The color of the ghost before her suddenly changed. In a heartbeat he became a stain of yellow and gray, his fury rising in palpable waves off his face.

"I will make it your problem," he shrieked. He strode toward her. "You selfish bitch."

"And what did they call you?" she snapped back. "Powder-puff, was it?"

It was an insult she knew would strike him hard. Just the year before an anonymous journalist in the Chicago Tribune had called him "a pink powder puff."
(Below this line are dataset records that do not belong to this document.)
(** With distinct names, the first use case of a name is the same in any
    order of the list. *)
Lemma find_name_Permutation u (l l' : list UseCase) :
  l ≡ₚ l' → NoDup (uc_name <$> l) →
  find (λ uc, String.eqb (uc_name uc) u) l
  = find (λ uc, String.eqb (uc_name uc) u) l'.
Proof.
  induction 1 as [|x l l' Hperm IH|x y l|l l' l'' H1 IH1 H2 IH2];
    intros Hnd; simpl.
  - done.
  - destruct (String.eqb _ _); [done|]. apply IH.
    by apply NoDup_cons in Hnd as [_ ?].
  - destruct (String.eqb_spec (uc_name x) u) as [Hx|Hx];
      destruct (String.eqb_spec (uc_name y) u) as [Hy|Hy]; try done.
    simpl in Hnd. apply NoDup_cons in Hnd as [Hnin _].
    destruct Hnin. rewrite Hy, <- Hx. left.
  - rewrite IH1 by done. apply IH2. by rewrite <- H1.
Qed.

Lemma matches_sorted this requirements :
  NoDup (uc_name <$> useCases this) →
  matches (sorted this) requirements = matches this requirements.
Proof.
  intros Hnd. unfold matches, accumulateUseCase. simpl.
  by rewrite (find_name_Permutation _ (sortByScore (useCases this))
                (useCases this) (sortByScore_Permutation _))
    by by rewrite sortByScore_Permutation.
Qed.

Lemma fold_visit_sorted requirements profiles best :
  Forall (λ e, NoDup (uc_name <$> useCases e.2)) profiles →
  fold_left (visit requirements)
    ((λ entry, (entry.1, sorted entry.2)) <$> profiles) best
  = fold_left (visit requirements) profiles best.
Proof.
  intros Hall. revert best.
  induction Hall as [|e rest He _ IH]; intros best; simpl; [done|].
  rewrite IH. f_equal. unfold visit. simpl. by rewrite matches_sorted.
Qed.

End Languages.

Section Listings.
Import Profile Cli.

Lemma sortByScore_fixed l : StronglySorted atLeast l → sortByScore l = l.
Proof.
  induction 1 as [|a l Hl IH Ha]; simpl; [done|]. rewrite IH.
  destruct Ha as [|b l Hb _]; simpl; [done|].
  by rewrite (proj2 (Qlt_bool_false _ _) Hb).
Qed.

Lemma lookupProfile_sorted n profiles :
  lookupProfile n ((λ entry, (entry.1, sorted entry.2)) <$> profiles)
  = sorted <$> lookupProfile n profiles.
Proof.
  induction profiles as [|[m p] rest IH]; simpl; [done|].
  by destruct (String.eqb m n).
Qed.

End Listings.

(** X8.  For each entry of the registry in turn, the command
    [languages] lists the first three (or fewer, when the profile has
    fewer) of its use cases put in order of score: together with the use
    cases left out they are the profile's use cases rearranged, no score
    goes up along them, and use cases of one score keep the order they
    were added in. *)
Theorem languages_top_use_cases
    (profiles : list (string * Profile.LanguageProfile)) (i : nat)
    (n : string) (p : Profile.LanguageProfile) :
  profiles !! i = Some (n, p) →
  ∃ listing rest,
    (Cli.languages profiles).1 !! i = Some listing
    ∧ length (Cli.topUseCases listing)
      = Nat.min 3 (length (Profile.useCases p))
    ∧ Cli.topUseCases listing ++ rest ≡ₚ Profile.useCases p
    ∧ StronglySorted Cli.atLeast (Cli.topUseCases listing ++ rest)
    ∧ ∀ s, Cli.scoring s (Cli.topUseCases listing ++ rest)
           = Cli.scoring s (Profile.useCases p).
Proof.
  intros Hi. eexists _, (drop 3 (Cli.sortByScore (Profile.useCases p))).
  unfold Cli.languages. cbn [fst]. rewrite list_lookup_fmap, Hi.
  split; [reflexivity|].
  cbn [Cli.title Cli.topUseCases fst snd].
  rewrite take_drop. split_and!.
  - rewrite length_take.
    by rewrite (Permutation_length (sortByScore_Permutation _)).
  - apply sortByScore_Permutation.
  - apply sortByScore_sorted.
  - intros s. apply scoring_sortByScore.
Qed.

Lemma languages_top_use_cases_witness :
  ∃ listing rest,
    (Cli.languages Profile.profiles).1 !! 2%nat = Some listing
    ∧ length (Cli.topUseCases listing)
      = Nat.min 3 (length (Profile.useCases Profile.goProfile))
    ∧ Cli.topUseCases listing ++ rest
      ≡ₚ Profile.useCases Profile.goProfile
    ∧ StronglySorted Cli.atLeast (Cli.topUseCases listing ++ rest)
    ∧ ∀ s, Cli.scoring s (Cli.topUseCases listing ++ rest)
           = Cli.scoring s (Profile.useCases Profile.goProfile).
Proof.
  exact (languages_top_use_cases Profile.profiles 2 "go" Profile.goProfile
           eq_refl).
Defined.

(** X9.  The sort of [languages] works in place, on the registry's own
    profiles.  When the use cases of every profile have distinct names,
    this changes no result of the search for the best language: the
    language and the score found after the command are those found before
    it, and the profile returned is the one returned before, with its use
    cases sorted. *)
Theorem languages_keeps_best
    (profiles : list (string * Profile.LanguageProfile))
    (requirements : Profile.Requirements) :
  Forall (λ entry, NoDup (Profile.uc_name <$> Profile.useCases entry.2))
    profiles →
  let before :=
    Profile.findBestLanguageForRequirements profiles requirements in
  let after :=
    Profile.findBestLanguageForRequirements
      (Cli.languages profiles).2 requirements in
  Profile.language after = Profile.language before
  ∧ Profile.score after = Profile.score before
  ∧ Profile.profile after = Cli.sorted <$> Profile.profile before.
Proof.
  intros Hall. cbn zeta.
  unfold Profile.findBestLanguageForRequirements, Cli.languages. cbn [snd].
  rewrite (fold_visit_sorted _ _ _ Hall).
  destruct (fold_left _ _ _) as [bestScore bestLanguage].
  cbn [Profile.language Profile.score Profile.profile].
  split_and!; [done|done|].
  rewrite lookupProfile_sorted. by destruct (Profile.truthy_string _).
Qed.

Lemma languages_keeps_best_witness :
  let requirements :=
    {| Profile.req_performance := Some {| Profile.weight := 2 |};
       Profile.req_memory := None;
       Profile.req_startupTime := None;
       Profile.req_ecosystem := None;
       Profile.req_concurrency := None;
       Profile.req_useCase := Some "api-services"%string;
       Profile.req_useCaseWeight := None |} in
  let before :=
    Profile.findBestLanguageForRequirements Profile.profiles requirements in
  let after :=
    Profile.findBestLanguageForRequirements
      (Cli.languages Profile.profiles).2 requirements in
  Profile.language after = Profile.language before
  ∧ Profile.score after = Profile.score before
  ∧ Profile.profile after = Cli.sorted <$> Profile.profile before.
Proof.
  intros requirements.
  apply (languages_keeps_best Profile.profiles requirements).
  unfold Profile.profiles.
  repeat (apply Forall_cons_2;
          [cbv beta; apply (bool_decide_unpack _); vm_compute; exact I|]).
  apply Forall_nil_2.
Defined.

(** X10.  Running [languages] a second time lists what the first run
    listed and leaves the registry as the first run left it: sorted use
    cases stay as they are. *)
Theorem languages_again
    (profiles : list (string * Profile.LanguageProfile)) :
  Cli.languages (Cli.languages profiles).2 = Cli.languages profiles.
Proof.
  unfold Cli.languages. cbn [snd]. f_equal.
  - rewrite <- list_fmap_compose. apply list_fmap_ext.
    intros _ [n p] _. simpl.
    by rewrite (sortByScore_fixed _ (sortByScore_sorted _)).
  - rewrite <- list_fmap_compose. apply list_fmap_ext.
    intros _ [n p] _. unfold Cli.sorted. simpl.
    by rewrite (sortByScore_fixed _ (sortByScore_sorted _)).
Qed.

(** ** Documents that agree, and what a merge keeps *)

Section Within.
Import Config Save.

Lemma within_objects (part whole : gmap string value) :
  within (VObj part) (VObj whole)
  ↔ ∀ key child,
      part !! key = Some child →
      ∃ counterpart,
        whole !! key = Some counterpart
        ∧ (if isObject child then within child counterpart
           else child = counterpart).
Proof.
  simpl.
  apply (map_fold_weak_ind
           (λ P (visited : gmap string value),
              P ↔ ∀ key child,
                    visited !! key = Some child →
                    ∃ counterpart,
                      whole !! key = Some counterpart
                      ∧ (if isObject child then within child counterpart
                         else child = counterpart))).
  - split; [|done]. intros _ key child. by rewrite lookup_empty.
  - intros k v visited P Hk IH. split.
    + destruct (whole !! k) as [counterpart|] eqn:Hw; [|done].
      intros [Hv HP] key child. destruct (decide (k = key)) as [->|Hne].
      * rewrite lookup_insert_eq. intros [= <-]. by exists counterpart.
      * rewrite lookup_insert_ne by done. by apply IH.
    + intros Hall.
      destruct (Hall k v) as (counterpart & -> & Hv);
        [by rewrite lookup_insert_eq|].
      split; [done|]. apply IH. intros key child Hkey. apply Hall.
      rewrite lookup_insert_ne; [done|]. intros ->. by rewrite Hk in Hkey.
Qed.

Lemma within_is_object part whole :
  within part whole → isObject part = true ∧ isObject whole = true.
Proof. by destruct part, whole. Qed.

Lemma deepMerge_within_depth (n : nat) :
  ∀ part whole,
    (depth part < n)%nat → within part whole → deepMerge whole part = whole.
Proof.
  induction n as [|n IH]; intros part whole Hn Hin; [lia|].
  destruct (within_is_object _ _ Hin) as [Hp Hw].
  destruct part as [| | | | | |part]; try done.
  destruct whole as [| | | | | |whole]; try done.
  assert (∃ merged, deepMerge (VObj whole) (VObj part) = VObj merged)
    as [merged Hm] by (rewrite deepMerge_objects; eauto).
  rewrite Hm. f_equal. apply map_eq. intros key.
  replace merged with (ownProperties (deepMerge (VObj whole) (VObj part)))
    by by rewrite Hm.
  rewrite deepMerge_lookup.
  destruct (part !! key) as [child|] eqn:Hkey; [|done].
  destruct (proj1 (within_objects _ _) Hin key child Hkey)
    as (counterpart & -> & Hc).
  f_equal. destruct (isObject child); [|done].
  apply IH; [|done]. apply depth_lookup in Hkey. lia.
Qed.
"Why didn't somebody quietly drown Rudolph Guglielmi, alias Valentino, years ago?" he'd written. Rudy had challenged the man to a boxing match, to see which of them was truly the more virile. The journalist had of course never shown his face. But the insult had stuck. And hearing it repeated now threw Valentino into such a rage that he pitched himself at Katya, reaching for her throat. She had half-expected his phantom body to be so unsubstantial that his hands would fail to make any real contact. But not so. Though the flesh and blood of him had been reduced to an urn full of ashes, his spirit-form had a force of its own. She felt his fingers at her neck as though they were living tissue. They stopped her breath.

She was no passive victim. She pushed him back with the heel of one hand, raking his features from brow to mid-cheek with the other. Blood came from the wounds, stinking faintly of bad meat. A disgusted expression crossed Valentino's face, as he caught a whiff of his own excremental self. The shock of it made him loose his hold on her, and she quickly pulled away from him.

In life, she'd remembered, he'd always been overly sensitive to smells; a consequence, perhaps, of the fact that he'd been brought up in the stench of poverty. His hand went up his wounded face, and he sniffed his fingers, a look of profound revulsion on his face.